» Instructions to follow: Take the material below and reproduce, word for word, only the lines from the line with "Definition u64_to_le (x" through the line with "replace (256 ^".

Extracted information Start Marker

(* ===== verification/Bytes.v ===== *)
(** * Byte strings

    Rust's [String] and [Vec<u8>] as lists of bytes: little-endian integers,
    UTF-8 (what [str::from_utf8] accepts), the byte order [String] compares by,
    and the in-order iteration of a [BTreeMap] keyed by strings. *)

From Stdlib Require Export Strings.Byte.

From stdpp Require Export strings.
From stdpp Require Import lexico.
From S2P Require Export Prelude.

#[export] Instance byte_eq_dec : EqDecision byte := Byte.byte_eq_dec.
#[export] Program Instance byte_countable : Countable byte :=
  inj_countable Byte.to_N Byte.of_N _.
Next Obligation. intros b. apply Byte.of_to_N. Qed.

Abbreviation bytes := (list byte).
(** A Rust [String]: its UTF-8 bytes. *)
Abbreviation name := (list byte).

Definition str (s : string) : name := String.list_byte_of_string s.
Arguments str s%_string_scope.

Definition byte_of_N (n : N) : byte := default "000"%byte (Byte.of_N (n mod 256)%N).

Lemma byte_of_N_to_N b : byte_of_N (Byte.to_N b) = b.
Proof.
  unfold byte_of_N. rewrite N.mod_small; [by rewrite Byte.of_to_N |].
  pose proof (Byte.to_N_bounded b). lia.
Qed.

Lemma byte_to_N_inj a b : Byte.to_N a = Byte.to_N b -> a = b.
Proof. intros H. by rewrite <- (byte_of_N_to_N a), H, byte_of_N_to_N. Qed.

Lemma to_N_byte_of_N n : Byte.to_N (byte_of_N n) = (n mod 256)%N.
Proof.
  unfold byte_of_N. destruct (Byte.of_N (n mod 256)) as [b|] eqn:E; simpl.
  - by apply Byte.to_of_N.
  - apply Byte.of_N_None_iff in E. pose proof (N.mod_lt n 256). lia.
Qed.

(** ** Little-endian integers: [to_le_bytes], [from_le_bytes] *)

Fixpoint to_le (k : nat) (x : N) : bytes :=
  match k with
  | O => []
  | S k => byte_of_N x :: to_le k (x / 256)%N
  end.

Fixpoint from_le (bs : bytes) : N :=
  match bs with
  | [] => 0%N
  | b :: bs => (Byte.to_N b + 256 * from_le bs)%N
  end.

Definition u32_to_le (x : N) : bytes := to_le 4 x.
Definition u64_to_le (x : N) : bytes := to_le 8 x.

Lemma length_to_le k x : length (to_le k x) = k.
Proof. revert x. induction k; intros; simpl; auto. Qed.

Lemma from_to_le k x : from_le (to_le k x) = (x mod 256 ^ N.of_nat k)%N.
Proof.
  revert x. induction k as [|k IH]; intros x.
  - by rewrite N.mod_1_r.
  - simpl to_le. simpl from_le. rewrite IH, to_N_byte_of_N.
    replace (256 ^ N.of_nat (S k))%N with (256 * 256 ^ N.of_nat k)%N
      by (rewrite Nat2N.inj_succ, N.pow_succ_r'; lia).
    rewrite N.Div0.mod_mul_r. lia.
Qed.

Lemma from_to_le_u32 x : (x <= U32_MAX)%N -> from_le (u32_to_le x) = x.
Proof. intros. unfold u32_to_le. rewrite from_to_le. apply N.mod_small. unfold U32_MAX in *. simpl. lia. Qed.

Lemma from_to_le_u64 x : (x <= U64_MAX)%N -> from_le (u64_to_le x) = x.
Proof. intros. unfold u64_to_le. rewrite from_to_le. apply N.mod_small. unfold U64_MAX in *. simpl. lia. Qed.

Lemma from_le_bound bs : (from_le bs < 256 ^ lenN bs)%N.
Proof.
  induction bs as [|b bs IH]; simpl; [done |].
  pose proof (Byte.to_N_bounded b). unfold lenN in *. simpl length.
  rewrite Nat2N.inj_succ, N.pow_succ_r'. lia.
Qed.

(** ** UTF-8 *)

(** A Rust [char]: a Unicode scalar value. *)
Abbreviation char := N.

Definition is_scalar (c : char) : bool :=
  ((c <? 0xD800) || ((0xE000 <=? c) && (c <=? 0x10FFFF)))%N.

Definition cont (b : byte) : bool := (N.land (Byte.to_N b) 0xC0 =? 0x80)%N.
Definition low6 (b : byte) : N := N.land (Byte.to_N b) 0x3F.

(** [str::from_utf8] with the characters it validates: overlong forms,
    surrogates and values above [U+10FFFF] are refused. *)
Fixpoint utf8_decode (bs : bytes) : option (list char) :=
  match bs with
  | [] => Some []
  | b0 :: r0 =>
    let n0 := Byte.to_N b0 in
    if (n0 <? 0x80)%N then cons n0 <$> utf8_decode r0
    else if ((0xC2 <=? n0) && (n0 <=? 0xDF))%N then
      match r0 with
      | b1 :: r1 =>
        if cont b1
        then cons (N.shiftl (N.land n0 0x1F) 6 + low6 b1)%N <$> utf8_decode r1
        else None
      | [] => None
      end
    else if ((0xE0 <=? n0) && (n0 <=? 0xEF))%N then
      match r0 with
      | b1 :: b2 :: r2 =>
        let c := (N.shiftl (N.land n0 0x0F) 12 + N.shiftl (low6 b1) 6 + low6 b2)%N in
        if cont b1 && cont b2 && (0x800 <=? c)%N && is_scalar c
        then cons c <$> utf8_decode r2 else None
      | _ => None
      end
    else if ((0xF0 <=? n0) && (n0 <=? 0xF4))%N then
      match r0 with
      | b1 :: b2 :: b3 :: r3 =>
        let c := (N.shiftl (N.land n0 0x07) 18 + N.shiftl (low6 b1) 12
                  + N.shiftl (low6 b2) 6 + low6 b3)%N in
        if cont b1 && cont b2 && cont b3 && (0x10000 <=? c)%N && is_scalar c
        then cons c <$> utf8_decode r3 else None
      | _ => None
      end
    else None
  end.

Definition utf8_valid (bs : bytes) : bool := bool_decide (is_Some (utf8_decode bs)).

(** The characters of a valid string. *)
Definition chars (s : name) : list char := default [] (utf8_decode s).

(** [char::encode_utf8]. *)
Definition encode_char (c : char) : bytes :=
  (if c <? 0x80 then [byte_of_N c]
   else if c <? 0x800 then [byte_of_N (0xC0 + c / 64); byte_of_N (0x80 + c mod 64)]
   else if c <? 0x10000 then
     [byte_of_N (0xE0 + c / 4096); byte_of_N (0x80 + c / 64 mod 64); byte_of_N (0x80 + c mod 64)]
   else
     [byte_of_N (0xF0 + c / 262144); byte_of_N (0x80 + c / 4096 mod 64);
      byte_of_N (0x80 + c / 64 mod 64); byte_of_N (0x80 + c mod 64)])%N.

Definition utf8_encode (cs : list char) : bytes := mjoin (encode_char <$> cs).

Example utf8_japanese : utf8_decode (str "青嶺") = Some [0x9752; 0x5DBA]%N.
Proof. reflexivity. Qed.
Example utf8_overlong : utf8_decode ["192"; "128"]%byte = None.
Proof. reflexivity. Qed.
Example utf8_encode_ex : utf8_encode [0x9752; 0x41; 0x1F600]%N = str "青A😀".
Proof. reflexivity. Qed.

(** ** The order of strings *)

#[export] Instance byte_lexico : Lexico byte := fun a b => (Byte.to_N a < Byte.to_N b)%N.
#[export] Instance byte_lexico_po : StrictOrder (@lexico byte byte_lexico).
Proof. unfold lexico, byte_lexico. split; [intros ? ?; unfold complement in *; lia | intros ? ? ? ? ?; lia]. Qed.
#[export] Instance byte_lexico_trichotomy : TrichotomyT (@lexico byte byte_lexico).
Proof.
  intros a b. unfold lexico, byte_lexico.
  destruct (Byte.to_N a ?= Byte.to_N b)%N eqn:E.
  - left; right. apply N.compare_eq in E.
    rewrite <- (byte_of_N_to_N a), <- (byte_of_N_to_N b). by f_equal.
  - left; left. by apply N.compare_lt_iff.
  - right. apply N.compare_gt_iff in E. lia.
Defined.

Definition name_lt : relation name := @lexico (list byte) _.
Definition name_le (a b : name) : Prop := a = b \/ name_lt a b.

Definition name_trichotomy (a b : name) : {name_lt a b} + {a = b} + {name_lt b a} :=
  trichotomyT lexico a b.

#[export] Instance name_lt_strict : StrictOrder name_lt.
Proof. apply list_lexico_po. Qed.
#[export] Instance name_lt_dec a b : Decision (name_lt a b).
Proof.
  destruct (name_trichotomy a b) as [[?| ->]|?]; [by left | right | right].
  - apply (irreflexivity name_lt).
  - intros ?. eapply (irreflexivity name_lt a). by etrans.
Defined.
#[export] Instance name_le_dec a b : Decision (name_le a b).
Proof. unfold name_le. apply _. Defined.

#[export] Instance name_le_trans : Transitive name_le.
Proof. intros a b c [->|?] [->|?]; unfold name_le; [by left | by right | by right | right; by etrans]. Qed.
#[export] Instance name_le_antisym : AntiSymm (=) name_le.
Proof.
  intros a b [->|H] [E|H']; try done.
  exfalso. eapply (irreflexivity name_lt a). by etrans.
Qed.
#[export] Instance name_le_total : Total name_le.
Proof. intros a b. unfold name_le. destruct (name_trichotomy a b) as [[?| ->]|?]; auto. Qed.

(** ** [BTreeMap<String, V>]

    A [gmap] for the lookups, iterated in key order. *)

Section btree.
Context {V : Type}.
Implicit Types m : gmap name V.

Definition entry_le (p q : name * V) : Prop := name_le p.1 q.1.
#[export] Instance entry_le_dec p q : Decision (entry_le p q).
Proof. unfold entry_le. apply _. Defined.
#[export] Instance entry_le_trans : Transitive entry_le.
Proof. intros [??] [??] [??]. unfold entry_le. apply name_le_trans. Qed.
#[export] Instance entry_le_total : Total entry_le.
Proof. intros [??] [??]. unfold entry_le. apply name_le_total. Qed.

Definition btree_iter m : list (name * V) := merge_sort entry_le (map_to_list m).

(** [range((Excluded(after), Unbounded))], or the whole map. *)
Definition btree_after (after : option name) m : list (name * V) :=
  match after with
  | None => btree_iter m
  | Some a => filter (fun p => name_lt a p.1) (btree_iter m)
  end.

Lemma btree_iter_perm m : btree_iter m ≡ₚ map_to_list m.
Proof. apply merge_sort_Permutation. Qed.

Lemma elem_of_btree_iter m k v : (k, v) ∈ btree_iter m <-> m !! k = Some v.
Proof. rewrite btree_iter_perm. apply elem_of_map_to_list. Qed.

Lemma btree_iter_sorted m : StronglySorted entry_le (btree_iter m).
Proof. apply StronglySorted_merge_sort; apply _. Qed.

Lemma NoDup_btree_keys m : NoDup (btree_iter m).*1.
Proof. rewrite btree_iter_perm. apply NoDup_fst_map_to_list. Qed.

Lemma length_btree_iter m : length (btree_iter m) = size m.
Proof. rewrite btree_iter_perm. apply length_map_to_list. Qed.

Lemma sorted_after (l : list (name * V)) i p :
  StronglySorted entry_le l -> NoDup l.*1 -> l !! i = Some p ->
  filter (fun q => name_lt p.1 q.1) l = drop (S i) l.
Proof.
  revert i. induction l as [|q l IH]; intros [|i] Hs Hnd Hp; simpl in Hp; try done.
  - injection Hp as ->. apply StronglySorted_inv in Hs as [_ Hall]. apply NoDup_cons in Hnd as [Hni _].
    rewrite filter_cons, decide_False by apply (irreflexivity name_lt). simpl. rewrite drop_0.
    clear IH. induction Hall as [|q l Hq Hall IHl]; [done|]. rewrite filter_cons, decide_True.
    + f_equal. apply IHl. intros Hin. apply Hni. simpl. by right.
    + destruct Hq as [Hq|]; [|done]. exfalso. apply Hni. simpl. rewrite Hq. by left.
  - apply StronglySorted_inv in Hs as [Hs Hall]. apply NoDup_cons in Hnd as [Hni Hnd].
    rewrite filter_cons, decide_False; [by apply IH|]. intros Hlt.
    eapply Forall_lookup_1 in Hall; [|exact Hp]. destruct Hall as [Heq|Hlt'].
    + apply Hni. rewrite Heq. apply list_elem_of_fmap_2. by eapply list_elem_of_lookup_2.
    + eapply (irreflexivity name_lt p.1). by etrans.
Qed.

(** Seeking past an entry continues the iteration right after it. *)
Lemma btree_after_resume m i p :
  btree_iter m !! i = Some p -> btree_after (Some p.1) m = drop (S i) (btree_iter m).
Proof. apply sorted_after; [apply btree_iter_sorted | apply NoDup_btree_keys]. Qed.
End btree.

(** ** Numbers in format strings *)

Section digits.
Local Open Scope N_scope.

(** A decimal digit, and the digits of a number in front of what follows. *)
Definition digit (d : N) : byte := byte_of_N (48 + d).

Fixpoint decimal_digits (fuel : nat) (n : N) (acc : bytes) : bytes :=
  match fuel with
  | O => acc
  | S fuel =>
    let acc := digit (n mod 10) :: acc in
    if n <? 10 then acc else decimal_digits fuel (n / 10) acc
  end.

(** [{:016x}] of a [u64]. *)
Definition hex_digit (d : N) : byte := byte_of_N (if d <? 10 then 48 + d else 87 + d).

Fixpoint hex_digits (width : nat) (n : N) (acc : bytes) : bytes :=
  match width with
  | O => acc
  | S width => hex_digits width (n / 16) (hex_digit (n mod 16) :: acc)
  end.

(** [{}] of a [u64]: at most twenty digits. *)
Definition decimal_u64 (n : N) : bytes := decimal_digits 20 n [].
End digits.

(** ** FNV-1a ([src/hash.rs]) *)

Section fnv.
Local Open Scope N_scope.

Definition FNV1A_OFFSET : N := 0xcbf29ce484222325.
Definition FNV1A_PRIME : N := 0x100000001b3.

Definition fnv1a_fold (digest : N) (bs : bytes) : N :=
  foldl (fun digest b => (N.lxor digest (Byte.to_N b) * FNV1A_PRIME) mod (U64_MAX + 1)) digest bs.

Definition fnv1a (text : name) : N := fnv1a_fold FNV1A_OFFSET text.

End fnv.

Extracted information End Marker

» Task response:
Definition u64_to_le (x : N) : bytes := to_le 8 x.

Lemma length_to_le k x : length (to_le k x) = k.
Proof. revert x. induction k; intros; simpl; auto. Qed.

Lemma from_to_le k x : from_le (to_le k x) = (x mod 256 ^ N.of_nat k)%N.
Proof.
  revert x. induction k as [|k IH]; intros x.
  - by rewrite N.mod_1_r.
  - simpl to_le. simpl from_le. rewrite IH, to_N_byte_of_N.
    replace (256 ^ N.of_nat (S k))%N with (256 * 256 ^ N.of_nat k)%N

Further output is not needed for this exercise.